• Watching The X-Files again after thirty years: s01e04

    From Beard@21:1/5 to All on Sun Sep 3 14:31:18 2023
    Yesterday night my wife and I watched s01e04 Conduit.

    It was what one would imagine to be a typical episode: about UFOs and
    alien abductions, with a story sounding implausible at the beginning
    told by apparently unreliable people who are the only witnesses: of
    course Scully starts out sceptical, and eventually softens. This time
    Scully also develops a degree of understanding and human sympathy for
    Mulder who this time is personally distraught by the thought of his
    sister, for whose mysterious disappearance many years before in his
    presence he somehow feels responsible.

    We discover that alien abductions are real, that aliens make people able
    to convey secret information without them being able to tell how; and
    not much more.
    More interestingly we discover that real witnesses are resentful for not
    being believed, and prefer not to speak: nobody likes being made fun of.
    This episode was a study of character, mostly on Mulder, maybe -- but
    again, my memory is decades old -- not entirely consistent with the
    following of the series.
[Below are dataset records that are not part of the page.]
(** A write to the bitcask of the key. *)
Lemma write_spec n s M key value flag version now :
  hinv n s M -> 0 <= n < MAX_OPS -> request_ok key value flag version ->
  exists bc bc', bitcask_at s (get_index s key) = Ret bc /\
    bc_set env bc key value flag version now = Ret (bc', (spec_set M key value flag version).2) /\
    (exhausted (set_bitcask s (get_index s key) bc') \/ hinv (n + 1) (set_bitcask s (get_index s key) bc') (spec_set M key value flag version).1).
Proof.
  intros Hh Hn Hr. destruct (at_key n s M key Hh) as (bc & E & El & Hi & ((SN & t0 & Hinv & Hsn) & Hfb & Hdp & Hps & Hcu) & Hbk). pose proof Hh as []. pose proof Hr as [].
  destruct (spec_set_part (hs_height s) (get_index s key) M key value flag version eq_refl) as [Es Ep].
  destruct (set_spec env (dir (get_index s key)) Hfresh (Hdir _) Hmax' n (2 ^ 30 + n) bc (part (hs_height s) (get_index s key) M) key value flag version now)
    as (bc' & Eset & C2 & D2 & P2 & F2 & Hv2 & Hi2); auto.
  - unfold MAX_OPS in *. lia.
  - unfold MAX_OPS in *. change (2 ^ 30) with 1073741824. change (2 ^ 31) with 2147483648. lia.
  - intros k v Hk. apply map_lookup_filter_Some in Hk as [Hk _]. by apply (hi_vers0 k).
  - by left.
  - apply any_value_fits; [lia|]. unfold MAX_KEY_LEN. lia.
  - exists bc, bc'. rewrite Es in Eset, Hi2, Hv2. split; [done|]. split; [done|]. destruct (Z.le_gt_cases (bc_curr bc') 255) as [H255|H255].
    + right. apply (hinv_update n s M); auto.
      * split; [exists SN, t0; split; [by apply Hi2|done]|]. split; [auto|]. split; [congruence|]. split; [congruence|done].
      * intros k v Hk. destruct (decide (index_of (hs_height s) k = get_index s key)) as [Ek|Ek].
        { replace (2 ^ 30 + (n + 1)) with (2 ^ 30 + n + 1) by lia. apply (Hv2 k). cbn [fst]. by rewrite part_lookup. }
        { assert (Hk' : part (hs_height s) (index_of (hs_height s) k) M !! k = Some v) by (rewrite <- Ep, part_lookup; done).
          rewrite part_lookup in Hk' by done. destruct (hi_vers0 k v Hk'). lia. }
      * by apply spec_set_bytes.
    + left. eapply exhausted_update; [exact El|lia].
Qed.

Definition after (n : Z) s M : Prop := exhausted s \/ hinv (n + 1) s M.

Lemma hinv_next n s M : hinv n s M -> hinv (n + 1) s M.
Proof.
  intros []. constructor; auto.
  - intros i bc E. destruct (hi_each0 i bc E) as [H1 H2]. split; [by apply upright_mono|done].
  - intros k v Hk. destruct (hi_vers0 k v Hk). lia.
Qed.

Lemma hset_spec n s M key value flag version now :
  hinv n s M -> 0 <= n < MAX_OPS -> hrequest_ok key value -> Z.land (s32 flag) COMPRESS_FLAG = 0 -> Z.abs version <= 2 ^ 30 ->
  exists s', hs_set env s key value flag version now = Ret (s', (spec_hset M key value flag version).2) /\ after n s' (spec_hset M key value flag version).1.
Proof.
  intros Hh Hn (H1 & H2 & H3) Hf Hv. unfold hs_set, spec_hset, after. rewrite starts_at, (hi_before _ _ _ Hh).
  destruct (starts 64 key); [exists s; split; [done|]; right; by apply hinv_next|]. cbn [Z.ltb Z.compare].
  destruct (write_spec n s M key value (s32 flag) version now Hh Hn) as (bc & bc' & -> & E & Ha); [constructor; auto; apply s32_range|].
  cbn [mbind outcome_bind]. rewrite E. cbn [mbind outcome_bind]. eexists. split; [done|]. done.
Qed.

Lemma hdelete_spec n s M key now :
  hinv n s M -> 0 <= n < MAX_OPS -> hrequest_ok key [] ->
  exists s', hs_delete env s key now = Ret (s', (spec_set M key [] 0 (-1)).2) /\ after n s' (spec_set M key [] 0 (-1)).1.
Proof.
  intros Hh Hn (H1 & H2 & H3). unfold hs_delete, bc_delete, after. rewrite (hi_before _ _ _ Hh). cbn [Z.ltb Z.compare].
  destruct (write_spec n s M key [] 0 (-1) now Hh Hn) as (bc & bc' & -> & E & Ha); [by constructor|].
  cbn [mbind outcome_bind]. rewrite E. cbn [mbind outcome_bind]. eexists. split; [done|]. done.
Qed.

(** What a get returns is a string of bytes. *)
Lemma hget_bytes n s M key body flag : hinv n s M -> spec_hget M key = Some (body, flag) -> bytes_ok body.
Proof.
  intros Hh. unfold spec_hget, spec_get. destruct (check_key key); [|done]. destruct (M !! key) as [[[v f] x]|] eqn:E; [|done]. cbn [negb andb].
  destruct (0 <? v); [|done]. intros [= <- _]. apply (hi_bytes _ _ _ Hh key _ E).
Qed.

Lemma happend_spec n s M key value now :
  hinv n s M -> 0 <= n < MAX_OPS -> hrequest_ok key value -> starts 64 key = false -> starts 63 key = false ->
  exists s', hs_append env s key value now = Ret (s', (spec_append M key value).2) /\ after n s' (spec_append M key value).1.
Proof.
  intros Hh Hn (H1 & H2 & H3) K1 K2. unfold hs_append, spec_append. rewrite starts_at, K1, (hi_before _ _ _ Hh). cbn [Z.ltb Z.compare].
  destruct (hget_spec n s M key Hh H1 K1 K2) as (s1 & -> & Hh1 & _). cbn [mbind outcome_bind].
  destruct (spec_hget M key) as [[body flag]|] eqn:E; [|by apply (hset_spec n s1 M)].
  destruct (Z.eqb_spec flag APPEND_FLAG) as [->|]; cbn [negb].
  - apply (hset_spec n s1 M); [done|done| |done|done]. split; [done|]. split; [|done]. apply Forall_app. split; [by eapply hget_bytes|done].
  - exists s1. split; [done|]. right. by apply hinv_next.
Qed.

Lemma hincr_spec n s M key delta einval now :
  hinv n s M -> 0 <= n < MAX_OPS -> hrequest_ok key [] -> starts 64 key = false -> starts 63 key = false ->
  exists s', hs_incr env s key delta einval now = Ret (s', (spec_incr M key delta einval).2) /\ after n s' (spec_incr M key delta einval).1.
Proof.
  intros Hh Hn (H1 & H2 & H3) K1 K2. unfold hs_incr, spec_incr, counter_value. rewrite starts_at, K1, (hi_before _ _ _ Hh). cbn [Z.ltb Z.compare].
  destruct (hget_spec n s M key Hh H1 K1 K2) as (s1 & -> & Hh1 & _). cbn [mbind outcome_bind].
  assert (Hset : forall old, exists s', (let sum := s64 (old + delta) in let result := if sum <? 0 then 0 else sum in
      buf ← print_path 25 (print_d result); '(s, ok) ← hs_set env s1 key buf INCR_FLAG 0 now; Ret (s, if (ok : bool) then result else 0)) =
      Ret (s', (let new := Z.max 0 (s64 (old + delta)) in let r := spec_hset M key (print_d new) INCR_FLAG 0 in (r.1, if r.2 then new else 0)).2) /\
      after n s' (let new := Z.max 0 (s64 (old + delta)) in let r := spec_hset M key (print_d new) INCR_FLAG 0 in (r.1, if r.2 then new else 0)).1).
  { intros old. cbv zeta. set (sum := s64 (old + delta)). replace (if sum <? 0 then 0 else sum) with (Z.max 0 sum) by (destruct (Z.ltb_spec sum 0); lia).
    pose proof (s64_range (old + delta)) as Hs. fold sum in Hs. pose proof (print_d_short (Z.max 0 sum) ltac:(lia)). rewrite print_path_ok by lia. cbn [mbind outcome_bind].
    destruct (hset_spec n s1 M key (print_d (Z.max 0 sum)) INCR_FLAG 0 now Hh1 Hn) as (s2 & -> & Ha);
      [split; [done|]; split; [apply print_d_bytes; lia|done]|done|done|]. cbn [mbind outcome_bind fst snd]. exists s2. done. }
  destruct (spec_hget M key) as [[body flag]|]; [|apply Hset]. rewrite (Z.ltb_antisym (blen body) 22), <- negb_andb.
  destruct ((flag =? INCR_FLAG) && _); cbn [negb]; [cbv zeta; destruct (_ && einval); [|apply Hset]|]; exists s1; (split; [done|]); right; by apply hinv_next.
Qed.

(** A refused increment only reads. *)
Lemma hincr_refused n s M key delta einval now :
  hinv n s M -> hrequest_ok key [] -> starts 64 key = false -> starts 63 key = false -> counter_value M key einval = None ->
  exists s', hs_incr env s key delta einval now = Ret (s', 0) /\ hinv n s' M.
Proof.
  intros Hh (H1 & _) K1 K2 Hc. unfold hs_incr, counter_value in *. rewrite starts_at, K1, (hi_before _ _ _ Hh). cbn [Z.ltb Z.compare].
  destruct (hget_spec n s M key Hh H1 K1 K2) as (s1 & -> & Hh1 & _). cbn [mbind outcome_bind]. exists s1. split; [|done].
  destruct (spec_hget M key) as [[body flag]|]; [|done]. rewrite (Z.ltb_antisym (blen body) 22), <- negb_andb. destruct ((flag =? INCR_FLAG) && _); cbn [negb]; [|done].
  cbv zeta in *. by destruct (_ && einval).
Qed.

(** ** Flushing *)
Lemma flush_all h n M limit period now l k :
  n <= MAX_OPS -> (forall i bc, l !! i = Some bc -> good h n M (k + Z.of_nat i) bc) ->
  exists l', each_bitcask (fun bc => bc_flush env bc limit period now) l = Ret l' /\ length l' = length l /\
    (Exists (fun bc => 256 <= bc_curr bc) l' \/ forall i bc, l' !! i = Some bc -> good h n M (k + Z.of_nat i) bc).
Proof.
  intros Hn. revert k. induction l as [|bc l IH]; intros k Hl; cbn [each_bitcask].
  { exists []. split; [done|]. split; [done|]. right. done. }
  destruct (Hl 0%nat bc eq_refl) as ((SN & t0 & Hinv & Hsn) & Hfb & Hdp & Hps & Hcu).
  destruct (flush_spec env (dir (k + Z.of_nat 0)) Hfresh (Hdir _) Hmax' n bc _ limit period now Hinv Hn Hfb Hcu) as (b1 & -> & Hi1 & F1 & F2 & _ & D1 & P1 & _).
  cbn [mbind outcome_bind]. destruct (IH (k + 1)) as (l' & -> & Hlen & Hl').
  { intros i b Hi. replace (k + 1 + Z.of_nat i) with (k + Z.of_nat (S i)) by lia. by apply Hl. }
  cbn [mbind outcome_bind]. exists (b1 :: l'). split; [done|]. split; [simpl; congruence|].
  destruct (Z.le_gt_cases (bc_curr b1) 255) as [H255|H255]; [|left; apply Exists_cons_hd; lia]. destruct Hl' as [Hex|Hl']; [left; by apply Exists_cons_tl|].
  right. intros [|i] b; cbn [lookup list_lookup].
  - intros [= <-]. split; [by exists SN, t0|]. split; [done|]. split; [congruence|]. split; [congruence|done].
  - intros Hi. replace (k + Z.of_nat (S i)) with (k + 1 + Z.of_nat i) by lia. by apply Hl'.
Qed.

Lemma hflush_spec n s M limit period now :
  hinv n s M -> 0 <= n < MAX_OPS -> exists s', hs_flush env s limit period now = Ret s' /\ after n s' M.
Proof.
  intros Hh Hn. unfold hs_flush. rewrite (hi_before _ _ _ Hh). cbn [Z.ltb Z.compare]. pose proof Hh as [].
  destruct (flush_all (hs_height s) n M limit period now (hs_bitcasks s) 0) as (l' & -> & Hlen & Hl'); [unfold MAX_OPS in *; lia|exact hi_each0|].
  cbn [mbind outcome_bind]. eexists. split; [done|]. destruct Hl' as [Hex|Hl']; [by left|]. right. apply hinv_next.
  constructor; cbn [hs_height hs_before hs_bitcasks]; auto. by rewrite Hlen.
Qed.
End Store.

(** ** Histories *)
Inductive hreq :=
| HSet (key value : bytes) (flag version now : Z)
| HAppend (key value : bytes) (now : Z)
| HIncr (key : bytes) (delta now : Z)
| HDelete (key : bytes) (now : Z)
| HGet (key : bytes)
| HFlush (limit period now : Z).
Inductive hans := HStored (ok : bool) | HCount (n : Z) | HValue (v : option (bytes * Z)) | HFlushed.
(* ===== verification/Protocol.v ===== *)
(** * The server's connections (beansdb.c, item.c)

    A connection is a state machine driven by what the socket delivers and
    accepts.  This file models the parsing of command lines, every command but
    the figures of [stats], the building of replies as lists of buffers, their
    transmission in pieces, and [drive_machine] (for accepted connections).  The
    socket is a list of results of the [read] and [sendmsg] calls to come. *)
From Stdlib Require Import ZArith Lia List.
From stdpp Require Import base numbers list gmap strings.
From S2P Require Import Prelude Hash CText Codec HTree Disk Record Bitcask HStore.

Definition DATA_BUFFER_SIZE : Z := 2048.
Definition MAX_PAYLOAD_SIZE : Z := 1400.
Definition READ_BUFFER_HIGHWAT : Z := 8192.
Definition IOV_MAX : Z := 1024.
Definition INCR_MAX_STORAGE_LEN : Z := 24.
Definition MAX_VERBOSITY_LEVEL : Z := 2.
Definition MAX_TOKENS : Z := 8.
Definition crlf : bytes := [13; 10].

(** ** Items *)
(** [struct _stritem]: the data is what was read or copied so far. *)
Record item := { i_ver : Z; i_flag : Z; i_nbytes : Z; i_key : bytes; i_suffix : bytes; i_data : bytes }.

(** [" %d %d\r\n"] *)
Definition item_suffix (flags nbytes : Z) : bytes :=
  [32] ++ print_d (s32 flags) ++ [32] ++ print_d (s32 (nbytes - 2)) ++ crlf.
(** [item_make_header]: [sizeof(item)] is 16; the sum is a [size_t]. *)
Definition item_ntotal (nkey flags nbytes : Z) : Z :=
  u64 (16 + u8 (nkey + 1) + blen (item_suffix flags nbytes) + nbytes).

(** [item_alloc1]: [None] when there is no memory of that size. *)
Definition item_alloc1 (malloc_ok : Z -> bool) (item_buf_size : Z) (key : bytes) (flags nbytes : Z)
  : outcome (option item) :=
  suffix ← print_path 40 (item_suffix flags nbytes);
  let ntotal := item_ntotal (blen key) flags nbytes in
  if malloc_ok (Z.max ntotal item_buf_size)
  then Ret (Some {| i_ver := 0; i_flag := 0; i_nbytes := nbytes; i_key := key; i_suffix := suffix; i_data := [] |})
  else Ret None.
(* ===== verification/ProtocolFacts.v ===== *)
(** * Replies arrive whole and in order

    Replies are lists of messages, each a list of buffers; sending cuts them
    anywhere.  [add_iov] appends to the stream of bytes to send, [transmit] moves
    bytes from its front to the socket, and a [get] answers with the values of the
    map. *)
From Stdlib Require Import ZArith Lia List.
From stdpp Require Import base numbers list gmap strings.
From S2P Require Import Prelude Hash CText Codec CodecFacts HTree Disk Record RecordFacts Buckets BucketsFacts Bitcask BitcaskInv BitcaskSteps BitcaskSpec BitcaskHistory HStore HStoreFacts Protocol.

(** ** The stream of bytes to send *)
Definition msg_bytes (m : list bytes) : bytes := concat m.
Definition pending (c : conn) : bytes := concat (List.map msg_bytes (c_msgs c)).

(** The messages of a connection while a reply is built: the last one has
    [c_msgbytes] bytes, none has more than [IOV_MAX] buffers, and a single first
    one is within [MAX_PAYLOAD_SIZE]. *)
Record iov_ok (c : conn) : Prop := {
  io_last : exists init m, c_msgs c = init ++ [m] /\ blen (msg_bytes m) = c_msgbytes c;
  io_iovs : Forall (fun m => Z.of_nat (length m) <= IOV_MAX) (c_msgs c);
  io_first : forall m r, c_msgs c = m :: r -> blen (msg_bytes m) <= MAX_PAYLOAD_SIZE
}.

(** Every message has bytes, but for a single new one. *)
Definition has_bytes (m : list bytes) : Prop := msg_bytes m <> [].
Definition chunky (c : conn) : Prop := c_msgs c = [[]] \/ Forall has_bytes (c_msgs c).

Lemma push_iov_last init m b : push_iov (init ++ [m]) b = init ++ [m ++ [b]].
Proof.
  induction init as [|x r IH]; [done|]. cbn [app push_iov]. destruct (r ++ [m]) as [|y l] eqn:E; [by destruct r|]. by rewrite IH.
Qed.

Lemma pending_snoc c init m : c_msgs c = init ++ [m] -> pending c = concat (List.map msg_bytes init) ++ msg_bytes m.
Proof. intros E. unfold pending. rewrite E, map_app, concat_app. simpl. by rewrite app_nil_r. Qed.

(** What [add_iov] leaves alone. *)
Definition same_conn (c c' : conn) : Prop :=
  c_state c' = c_state c /\ c_rbuf c' = c_rbuf c /\ c_rsize c' = c_rsize c /\ c_wbuf c' = c_wbuf c /\ c_write_and_go c' = c_write_and_go c /\
  c_noreply c' = c_noreply c /\ c_item c' = c_item c.
Lemma same_conn_trans a b c : same_conn a b -> same_conn b c -> same_conn a c.
Proof. unfold same_conn. intuition congruence. Qed.

(** One round: [n] bytes go to the last message, or to a new one. *)
Lemma push_round c init m n buf mb iu :
  c_msgs c = init ++ [m] -> blen (msg_bytes m) = mb -> Forall (fun m => Z.of_nat (length m) <= IOV_MAX) (c_msgs c) -> Z.of_nat (length m) < IOV_MAX ->
  (init = [] -> mb + blen (take n buf) <= MAX_PAYLOAD_SIZE) -> (forall x r, c_msgs c = x :: r -> blen (msg_bytes x) <= MAX_PAYLOAD_SIZE) ->
  let c' := with_msgs c (push_iov (c_msgs c) (take n buf)) (mb + blen (take n buf)) iu in
  iov_ok c' /\ pending c' = pending c ++ take n buf /\ length (c_msgs c') = length (c_msgs c).
Proof.
  intros E Hmb Hio Hlt Hlim Hfst c'. assert (Em : c_msgs c' = init ++ [m ++ [take n buf]]) by (unfold c'; cbn [with_msgs c_msgs]; by rewrite E, push_iov_last).
  assert (Hb : blen (msg_bytes (m ++ [take n buf])) = mb + blen (take n buf)) by (unfold msg_bytes; rewrite concat_app, blen_app; simpl; rewrite app_nil_r; unfold msg_bytes in Hmb; lia).
  split; [|split].
  - constructor; rewrite ?Em.
    + exists init, (m ++ [take n buf]). done.
    + rewrite E in Hio. apply Forall_app in Hio as [H1 _]. apply Forall_app. split; [done|]. constructor; [|done]. rewrite length_app. simpl. lia.
    + intros x r Ex. destruct init as [|y init].
      * injection Ex as <- _. rewrite Hb. by apply Hlim.
      * injection Ex as <- _. by apply (Hfst y (init ++ [m])).
  - rewrite (pending_snoc c' _ _ Em), (pending_snoc c _ _ E). unfold msg_bytes. rewrite concat_app. simpl. by rewrite app_nil_r, app_assoc.
  - by rewrite Em, E, !length_app.
Qed.

(** The message a round writes to. *)
Lemma header_round c m0 :
  iov_ok c -> last (c_msgs c) = Some m0 ->
  let limit := (length (c_msgs c) =? 1)%nat in
  let c1 := if (Z.of_nat (length m0) =? IOV_MAX) || (limit && (MAX_PAYLOAD_SIZE <=? c_msgbytes c)) then add_msghdr c else c in
  pending c1 = pending c /\ same_conn c c1 /\ c_iovused c1 = c_iovused c /\
  Forall (fun m => Z.of_nat (length m) <= IOV_MAX) (c_msgs c1) /\ (forall x r, c_msgs c1 = x :: r -> blen (msg_bytes x) <= MAX_PAYLOAD_SIZE) /\
  exists init m, c_msgs c1 = init ++ [m] /\ blen (msg_bytes m) = c_msgbytes c1 /\ Z.of_nat (length m) < IOV_MAX /\
    (limit = true -> c_msgbytes c1 < MAX_PAYLOAD_SIZE) /\ (init = [] -> limit = true) /\
    (limit = true -> MAX_PAYLOAD_SIZE <= c_msgbytes c -> init <> []) /\ (chunky c -> Forall has_bytes init).
Proof.
  intros [(init & m & E & Hmb) Hio Hf] Hl limit. rewrite E, last_snoc in Hl. injection Hl as <-. assert (Hm : Z.of_nat (length m) <= IOV_MAX) by (rewrite E in Hio; apply Forall_app in Hio as [_ Hx]; by inversion Hx).
  destruct (_ || _) eqn:Eh; cbv zeta.
  - assert (Em : c_msgs (add_msghdr c) = (init ++ [m]) ++ [[]]) by (unfold add_msghdr; cbn [with_msgs c_msgs]; by rewrite E).
    split; [rewrite (pending_snoc _ _ _ Em); unfold pending; rewrite E; simpl; by rewrite app_nil_r|]. split; [done|]. split; [done|]. rewrite Em.
    split; [apply Forall_app; split; [by rewrite <- E|]; constructor; [done|done]|].
    split; [intros x r Ex; destruct init as [|y init]; injection Ex as <- _; [by apply (Hf m [])|by apply (Hf y (init ++ [m]))]|].
    exists (init ++ [m]), []. split; [done|]. split; [done|]. split; [done|]. split; [done|]. split; [by destruct init|]. split; [intros _ _; by destruct init|].
    intros [Hch|Hch]; [|by rewrite <- E]. rewrite E in Hch. apply app_singleton in Hch as [[-> [= ->]]|[_ ?]]; [|done]. exfalso. change (Z.of_nat (length (@nil bytes))) with 0 in Eh.
    change (blen (msg_bytes [])) with 0 in Hmb. rewrite <- Hmb in Eh. by rewrite andb_false_r in Eh.
  - apply orb_false_elim in Eh as [E1%Z.eqb_neq E2]. split; [done|]. split; [done|]. split; [done|]. split; [done|]. split; [done|]. exists init, m.
    split; [done|]. split; [done|]. split; [lia|]. split; [intros ->; by apply Z.leb_gt in E2|]. split.
    + intros ->. unfold limit. by rewrite E.
    + split; [intros -> Hge; apply Z.leb_gt in E2; lia|]. intros [Hch|Hch]; rewrite E in Hch; [|by apply Forall_app in Hch as [? _]].
      apply app_singleton in Hch as [[-> _]|[_ ?]]; done.
Qed.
Here Mulder keeps displaying his encyclopedic knowledge of paranormal history and competency in his field but is not
    always in control of himself. In a scene at the end, he is seen alone
    in a church, in a sort of dignified despair.


    The psychological development of the pain of not being believed was a interesting angle -- even if, I am noticing now as I write, already
    touched in s01e02 Deep Throat with test pilot Budahas's wife.

    Some naïveté on the technical or scientific side: the papers full of handwritten zeroes and ones decoded from television signal noise were
    not credible: the bandwidth must have been very low: one bit every how
    many seconds?
    And the transmission could be apparently interrupted.
    And nobody is able to look at a sequence of binary digits and recognise
    a pattern.

    The way Mulder can always recount historical events by memory, without research, is a storytelling device maybe necessary for the economy of exposition, but strains our suspension of disbelief.


    My lovely wife, who did not know about Samantha Mulder, enjoyed this
    episode more than I did; I guess s01e04 does not lend itself very well
    to multiple viewings.

    For me this episode definitely lacks some fun moment. As a standalone
    film a sustained serious tone would work, and the drama could in fact be
    made even darker; that was attempted in Millennium, whose first episodes
    I remember very fondly as a sort of X-Files in a world of pain and
    despair. But Millennium did not last and The X-Files would not have
    lasted so long with only the dark angle. We love the X-Files as a fun
    series, able to laugh at itself.